The effect of endogenous ligand on transferrin binding to receptor was investigated using a Triton X-100 extract of acetone powder from human placentae as the source of transferrin receptor. This extract contained 2.0 +/- 0.4 micrograms of endogenous transferrin per mg of protein. The studies showed that it is necessary to account for the concentration of endogenous transferrin when calculating the specific binding and the association constant (Ka) of transferrin to the receptor. The attempts to remove endogenous transferrin from the extract by washing with agents such as 2.0 M KSCN and glycine/NaOH, pH 10.0, with 1 M NaCl or by immunoabsorption with anti-transferrin were unsuccessful in that substantial amounts (10%) of endogenous ligand remained.
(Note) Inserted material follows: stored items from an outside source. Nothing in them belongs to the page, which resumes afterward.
(* ===== verification/Xargs.v ===== *)
(** * user/xargs.c

    [arg] is what [buf] holds from [arg_s] (always [buf]) to [arg_e]. *)

From stdpp Require Import base gmap strings numbers list.
From Stdlib Require Import Ascii.
From S2P Require Import Prelude KState StringC Spinlock Printf UserOS Ulib UserProgs.

Definition BUF_SIZE : Z := 512.

(** The command and its arguments, without [-n 1]. *)
Fixpoint base_args (argv : list (list Z)) : list (list Z) :=
  match argv with
  | [] => []
  | a :: rest =>
      match rest with
      | b :: rest' =>
          if (strcmp a (zstr "-n") =? 0) && (strcmp b (zstr "1") =? 0) then base_args rest'
          else a :: base_args rest
      | [] => a :: base_args rest
      end
  end.

Section Xargs.
Context {Sys : UserOS}.

(** Prepare the arguments, fork and execute; [x_argv] has [MAXARG] entries, and its
    last one is what is in [buf] up to the first NUL. *)
Definition xargs_run (base : list (list Z)) (arg : list Z) : U unit :=
  if (32 <=? length base + 1)%nat then ufault "x_argv overrun" else
  let x_argv := base ++ [cstr arg] in
  child_pid ← ufork;
  if child_pid <? 0 then ufprintf 2 (nl (zstr "xargs: fork failed")) [];; uexit 1
  else if child_pid =? 0 then
    uexec (hd [] x_argv) x_argv;;
    ufprintf 2 (nl (zstr "xargs: exec failed (command: %s)")) [astr (hd [] x_argv)];; uexit 1
  else uwait;; mret ().

(** while ((read_bytes = read(0, &ch, sizeof(char))) == 1), at most [k] rounds;
    the result is the argument left and whether there is one. *)
Fixpoint xargs_loop (k : nat) (base : list (list Z)) (arg : list Z) (has_arg : bool) : U (list Z * bool) :=
  match k with
  | O => uspin
  | S k' =>
      '(n, bs) ← uread 0 1;
      if negb (n =? 1) then mret (arg, has_arg) else
      if BUF_SIZE - 1 <=? Z.of_nat (length arg) then
        ufprintf 2 (nl (zstr "xargs: argument too long")) [];;
        xargs_loop k' base [] has_arg
      else
      let c := ch bs in
      if (c =? 10) || (c =? 32) then
        uwhen has_arg (xargs_run base arg);;
        xargs_loop k' base [] false
      else xargs_loop k' base (arg ++ [c]) true
  end.

Definition xargs_main (k : nat) (argv : list (list Z)) : U unit :=
  let base := base_args (tail argv) in
  match base with
  | [] => ufprintf 2 (nl (zstr "xargs: missing command")) [];; uexit 1
  | _ =>
      '(arg, has_arg) ← xargs_loop k base [] false;
      uwhen has_arg (xargs_run base arg);;
      uexit 0
  end.

End Xargs.

(** ** The words of the input *)




Section Props.
Context `{ProcOS}.

(** The worlds after a part of the run that wrote nothing. *)
Record silent (w w' : world) : Prop := mksilent {
  si_outp fd : outp w' fd = outp w fd;
  si_writable fd : writable w' fd = writable w fd
}.

#[export] Instance silent_trans : Transitive silent.
Proof. intros w w1 w2 [O1 W1] [O2 W2]. split; intros fd; congruence. Qed.









End Props.

Section Main.
Context `{ProcOS}.


End Main.

Definition xargs_argv : list (list Z) := [zstr "xargs"; zstr "-n"; zstr "1"; zstr "echo"; zstr "hi"].


Definition exec_args {W A} (r : ures W A) : option (list (list Z)) :=
  match r with UExec _ v _ => Some v | _ => None end.

(** The tail of a word that is too long becomes an argument of its own: on a
    word of 520 characters the command is run with the last 8 of them. *)
Theorem xargs_splits_long_word :
  exec_args (@xargs_main demo_os 600 xargs_argv
    (mkdemo {[0 := replicate 520 (chr "a") ++ [10]]} ∅ 1 [0]))
  = Some [zstr "echo"; zstr "hi"; replicate 8 (chr "a")].
Proof. vm_compute. reflexivity. Qed.
(** Nothing but [bs] was written, to standard output. *)
Definition printed_out (bs : list Z) (w w' : world) : Prop :=
  forall fd, outp w' fd = if decide (fd = 1) then outp w 1 ++ bs else outp w fd.

Lemma printed_nil w w' : (forall x, outp w' x = outp w x) -> printed_out [] w w'.
Proof. intros Ho fd. rewrite Ho. case_decide; [subst; by rewrite app_nil_r|done]. Qed.

Lemma printed_app b1 b2 w w1 w2 : printed_out b1 w w1 -> printed_out b2 w1 w2 -> printed_out (b1 ++ b2) w w2.
Proof. intros H1 H2 fd. rewrite H2, !H1. case_decide; [|done]. by rewrite decide_True, app_assoc. Qed.

Lemma printed_then bs w w1 w2 : printed_out bs w w1 -> (forall x, outp w2 x = outp w1 x) -> printed_out bs w w2.
Proof. intros H1 Ho fd. by rewrite Ho. Qed.
Lemma printed_before bs w w1 w2 : (forall x, outp w1 x = outp w x) -> printed_out bs w1 w2 -> printed_out bs w w2.
Proof. intros Ho H1 fd. by rewrite H1, !Ho. Qed.

Lemma wrote_otab w w' : rtc wrote w w' -> otab w' = otab w.
Proof.
  induction 1 as [|w w1 w' (fd & bs & r & Hw) _ IH]; [done|]. rewrite IH. by eapply sys_write_otab.
Qed.

Lemma ulib_strlen_cstr s : ulib_strlen s = Z.of_nat (length (cstr s)).
Proof. induction s as [|c s IH]; [done|]. cbn [ulib_strlen cstr]. destruct (c =? 0); [done|]. cbn. lia. Qed.

Lemma find_buf_spec path r :
  0 ∈ ud_name (dirent_of r) -> (length (under (cstr path) r) < 512)%nat ->
  exists buf, find_buf path (ud_name (dirent_of r)) = Some buf /\ cstr buf = under (cstr path) r.
Proof.
  intros H0 Hl. unfold under in *. rewrite length_app in Hl. cbn [length] in Hl.
  unfold find_buf. rewrite bool_decide_false by tauto.
  set (l := cstr path) in *. set (nm := ud_name (dirent_of r)) in *. change (rec_name r) with (cstr nm) in *.
  rewrite strcpy_spec by (rewrite length_replicate; fold l; lia). fold l. cbn [mbind option_bind].
  rewrite drop_replicate. set (q := replicate (512 - S (length l)) 0).
  assert (Hn : Z.to_nat (ulib_strlen (l ++ 0 :: q)) = length l).
  { rewrite ulib_strlen_cstr, cstr_app_zero by apply cstr_nonzero. lia. }
  rewrite Hn, insert_app_r_alt, Nat.sub_diag by lia. cbn [insert list_insert].
  replace (drop (S (length l)) (l ++ chr "/" :: q)) with q
    by (change (chr "/" :: q) with ([chr "/"] ++ q); rewrite app_assoc, drop_app_length' by (rewrite length_app; cbn; lia); done).
  rewrite strcpy_spec by (unfold q; rewrite length_replicate; lia). cbn [mbind option_bind].
  eexists. split; [reflexivity|].
  replace (take (S (length l)) (l ++ chr "/" :: q)) with (l ++ [chr "/"])
    by (change (chr "/" :: q) with ([chr "/"] ++ q); rewrite app_assoc, take_app_length' by (rewrite length_app; cbn; lia); done).
  rewrite app_assoc, cstr_app_zero; [by rewrite <- app_assoc|].
  rewrite !Forall_app. split_and!; [apply cstr_nonzero|by repeat constructor|apply cstr_nonzero].
Qed.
Under the assumption that endogenous and exogenous transferrin have similar affinity of binding to the receptor, the effect of endogenous ligand on specific binding could be accurately determined by measuring the amounts of transferrin in the placental extract by radioimmunoassay and then accounting for it in the total transferrin concentration in the experiments. The Ka value corrected for endogenous transferrin present, 2.39 +/- 0.35 X 10(9) M-1 (n = 6), was approximately 3 times higher than the value obtained without consideration of endogenous transferrin, 0.87 +/- 0.20 X 10(9) M-1 (n = 5). From these studies, it appears that a true Ka value for ligand-receptor binding cannot readily be determined experimentally in the presence of substantial amounts of endogenous ligand but that the endogenous ligand must be quantitatively measured and the amounts present corrected for in the calculation of the Ka value.